EV characterization methods.

Method	EV Information	Disadvantages	Ref.
TEM	Structure Shape Size Using gold particle conjugate Ab can allow the identification of EV specific markers	Does not allow precise quantification Requires trained personnel Not widely available	[21,22,23]
AFM	Structure (is able to provide sub-structural information) Shape Size	Does not allow precise quantification Requires trained personnel Not widely available	[22,23]
DLS	Size distribution Quantification	Can misrepresent EV concentration in non-processed or complex biofluids	[24]
NTA	Size distribution Quantification	Can misrepresent EV concentration in non-processed or complex biofluids	[24]
WB	EV specific proteins	Does not allow quantification	[27]

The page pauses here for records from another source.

(** X4. A run that ends with status 400 and has not called the vectorizer
    is the run of a blank text on a ready registry, and conversely. *)
Theorem empty_text_error_iff models input :
  classify_text isspace lower models input = ([], Raise (HTTPException 400))
  ↔ ready models ∧ forallb isspace input = true.
Proof.
  rewrite <- strip_nil_iff. split.
  - intros H.
    destruct (classify_text_cases isspace lower models input)
      as [[_ E]|[(? & ? & _)|[(_ & _ & E)|[(tr & c & _ & _ & _ & _ & E)|[(_ & _ & E)|
          (transform & classes & x & _ & _ & _ & _ & E)]]]]];
      try done; rewrite E in H; try done.
    by destruct (answer_past_loop _ _ _ _).
  - intros [Hr Hs]. by apply classify_blank.
Qed.


End Further.

Section FurtherAnswers.

Context {feature_vector : Type} (isspace : N → bool) (lower : pystr → pystr).
Implicit Types (models : gmap string (pyobj feature_vector)).





(** X7. In an answer of the ensemble the keys of [all_probabilities] are
    the classes of the label encoder, whatever they are, and a class that
    occurs once in the class list is mapped to the mean of the collected
    vectors at its index. *)
Theorem ensemble_probabilities_follow_classes models input transform classes
    (x : feature_vector) r :
  models !! "vectorizer" = Some (Vectorizer transform) →
  models !! "label_encoder" = Some (LabelEncoder classes) →
  transform (strip isspace input) = Return x →
  collected models x (length classes) ≠ [] →
  outcome (classify_text isspace lower models input) = Return r →
  dom (all_probabilities r) = list_to_set classes
  ∧ (NoDup classes →
     ∀ i c, classes !! i = Some c →
            all_probabilities r !! c
            = np_mean (collected models x (length classes)) !! i).
Proof.
  intros Hv Hl Ht Hc Hr.
  destruct (classify_ok_inv _ _ _ _ _ Hr)
    as (transform' & classes' & x' & _ & _ & Hs & _).
  rewrite (classify_ensemble _ _ _ _ _ _ _ Hv Hl Hs Ht Hc) in Hr.
  cbn zeta in Hr.
  pose proof (collected_length models x (length classes)) as Hlen.
  apply (np_mean_length _ _ Hc) in Hlen.
  set (probs := np_mean (collected models x (length classes))) in *.
  destruct (np_argmax probs) as [e|idx]; [done|].
  destruct (classes !! idx) as [category|]; [|done].
  destruct (probs !! idx) as [conf|]; [|done].
  injection Hr as <-. cbn [all_probabilities make_result]. split.
  - by rewrite dict_of_dom, fst_zip by lia.
  - intros Hnd i c Hi.
    destruct (lookup_lt_is_Some_2 probs i) as [p Hp].
    { apply lookup_lt_Some in Hi. lia. }
    rewrite Hp. apply dict_of_member.
    + by rewrite fst_zip by lia.
    + apply list_elem_of_lookup. exists i.
      apply lookup_zip_with_Some. eauto.
Qed.

End FurtherAnswers.

(** ** Sums of probabilities *)

Lemma qsum_zip_plus (r r' : list Q) :
  length r = length r' →
  (qsum (zip_with Qplus r r') == qsum r + qsum r')%Q.
Proof.
  revert r'. induction r as [|a r IH]; intros [|b r'] Hlen; simpl in *;
    try done.
  rewrite IH by lia. ring.
Qed.

Lemma qsum_foldl_zip (rs : list (list Q)) : ∀ (r : list Q),
  Forall (λ v, length v = length r) rs →
  (qsum (foldl (zip_with Qplus) r rs) == qsum r + qsum (qsum <$> rs))%Q.
Proof.
  induction rs as [|r' rs IH]; intros r Hlen; simpl.
  - ring.
  - apply Forall_cons in Hlen as [Hr' Hrs].
    rewrite IH.
    + rewrite qsum_zip_plus by done.
      change (list_fmap (list Q) Q qsum rs) with (qsum <$> rs).
      by rewrite Qplus_assoc.
    + rewrite length_zip_with, Hr', Nat.min_id. done.
Qed.

Lemma qsum_scale (k : Q) (l : list Q) :
  (qsum ((λ s, s / k) <$> l) == qsum l / k)%Q.
Proof.
  induction l as [|a l IH]; simpl.
  - unfold Qdiv. ring.
  - rewrite IH. unfold Qdiv. ring.
Qed.

Lemma qsum_ones (rs : list (list Q)) :
  Forall (λ v, qsum v == 1)%Q rs →
  (qsum (qsum <$> rs) == inject_Z (Z.of_nat (length rs)))%Q.
Proof.
  induction 1 as [|v rs Hv _ IH].
  - reflexivity.
  - cbn [fmap list_fmap qsum foldr length].
    change (foldr Qplus 0%Q (list_fmap _ _ qsum rs)) with (qsum (qsum <$> rs)).
    rewrite IH, Hv, Nat2Z.inj_succ, <- Z.add_1_r, inject_Z_plus.
    change (inject_Z 1) with 1%Q. ring.
Qed.

(** The mean of vectors of one length that each sum to 1 sums to 1. *)
Lemma np_mean_sums_to_one rows n :
  rows ≠ [] → Forall (λ v, length v = n) rows →
  Forall (λ v, qsum v == 1)%Q rows →
  (qsum (np_mean rows) == 1)%Q.
Proof.
  destruct rows as [|r rs]; [done|].
  intros _ [Hr Hrs]%Forall_cons [Hr1 Hrs1]%Forall_cons.
  unfold np_mean. rewrite qsum_scale, qsum_foldl_zip.
  2:{ eapply Forall_impl; [exact Hrs|]. simpl. congruence. }
  rewrite Hr1, (qsum_ones _ Hrs1).
  cbn [length]. rewrite Nat2Z.inj_succ, <- Z.add_1_r, inject_Z_plus.
  change (inject_Z 1) with 1%Q.
  set (k := inject_Z (Z.of_nat (length rs))).
  assert (0 <= k)%Q.
  { unfold k. change 0%Q with (inject_Z 0). rewrite <- Zle_Qle. lia. }
  field. lra.
Qed.

Section FurtherSums.

Context {feature_vector : Type} (isspace : N → bool) (lower : pystr → pystr).
Implicit Types (models : gmap string (pyobj feature_vector)).

(** The values of [all_probabilities] in an answer of the ensemble, read in
    the order of a repetition-free class list, are the means. *)
Lemma ensemble_values models input transform classes (x : feature_vector) r :
  models !! "vectorizer" = Some (Vectorizer transform) →
  models !! "label_encoder" = Some (LabelEncoder classes) →
  transform (strip isspace input) = Return x →
  collected models x (length classes) ≠ [] →
  NoDup classes →
  outcome (classify_text isspace lower models input) = Return r →
  (λ c, default 0%Q (all_probabilities r !! c)) <$> classes
  = np_mean (collected models x (length classes)).
Proof.
  intros Hv Hl Ht Hc Hnd Hr.
  destruct (classify_ok_inv _ _ _ _ _ Hr)
    as (transform' & classes' & x' & _ & _ & Hs & _).
  rewrite (classify_ensemble _ _ _ _ _ _ _ Hv Hl Hs Ht Hc) in Hr.
  cbn zeta in Hr.
  pose proof (collected_length models x (length classes)) as Hlen.
  apply (np_mean_length _ _ Hc) in Hlen.
  set (probs := np_mean (collected models x (length classes))) in *.
  destruct (np_argmax probs) as [e|idx]; [done|].
  destruct (classes !! idx) as [category|]; [|done].
  destruct (probs !! idx) as [conf|]; [|done].
  injection Hr as <-. cbn [all_probabilities make_result].
  apply list_eq. intros i. rewrite list_lookup_fmap.
  destruct (classes !! i) as [c|] eqn:Hi; simpl.
  - destruct (lookup_lt_is_Some_2 probs i) as [p Hp].
    { apply lookup_lt_Some in Hi. lia. }
    rewrite Hp. f_equal.
    rewrite (dict_of_member (zip classes probs) c p); [done| |].
    + by rewrite fst_zip by lia.
    + apply list_elem_of_lookup. exists i.
      apply lookup_zip_with_Some. eauto.
  - symmetry. apply lookup_ge_None. apply lookup_ge_None in Hi. lia.
Qed.
(** ** An acknowledgement racing a fetch *)

(** X17.  The updates of an acknowledgement apply to the state at the
    moment its request resolves, not to the state in which the entry was
    clicked: when a fetch resolves with [R] while the acknowledgement of
    [nid] is pending, the acknowledgement then marks the entries of [R]
    that carry [nid], and lowers the count computed from [R] by one,
    floored at zero. *)
Theorem acknowledge_applies_to_latest_list
    (R : list notification) (nid : string) (w : world) :
  state_after
    (handleMarkAsRead
       (λ i, interleaved (MarkNotificationAsRead i)
               (call_async (fetchNotifications (fetch_ok R))) (Normal tt))
       nid) w
  = {| notifications := marked nid R;
       loading := false;
       error := error (ui w);
       unreadCount := Z.max 0 (Z.of_nat (count_unread R) - 1) |}.
Proof.
  unfold state_after, handleMarkAsRead, interleaved, call_async, try_catch,
    bind, fetch_ok, resolves, settles.
  rewrite fetchNotifications_answers; simpl.
  rewrite filter_unread_length. reflexivity.
Qed.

PCR	Based on the used method (e.g.,: PCR vs RT-PCR) can identify specific nucleic acids in the EV cargo	Standard PCR could be inappropriate if starting nucleic acid concentration is too low	[25,28,29]
FC	Specific markers on EVs New generation FC is able to quantify EVs	Old generation FC can only analyze bead conjugated EVs	[25,26]
OMICS based techniques	Allow EV DNA, RNA, protein, and lipid profiling	High costs and resource availability	[25,30,31]

TEM: Transmission Electron Microscopy, AFM: Atomic Force Microscopy, DLS: Dynamic Light Scattering, NTA: Nanoparticle Tracking Analysis, WB: Western Blot, ELISA: Enzyme linked immune-adsorbent protein assay, PCR: Polymerase Chain Reaction, FC: Flow Cytometry.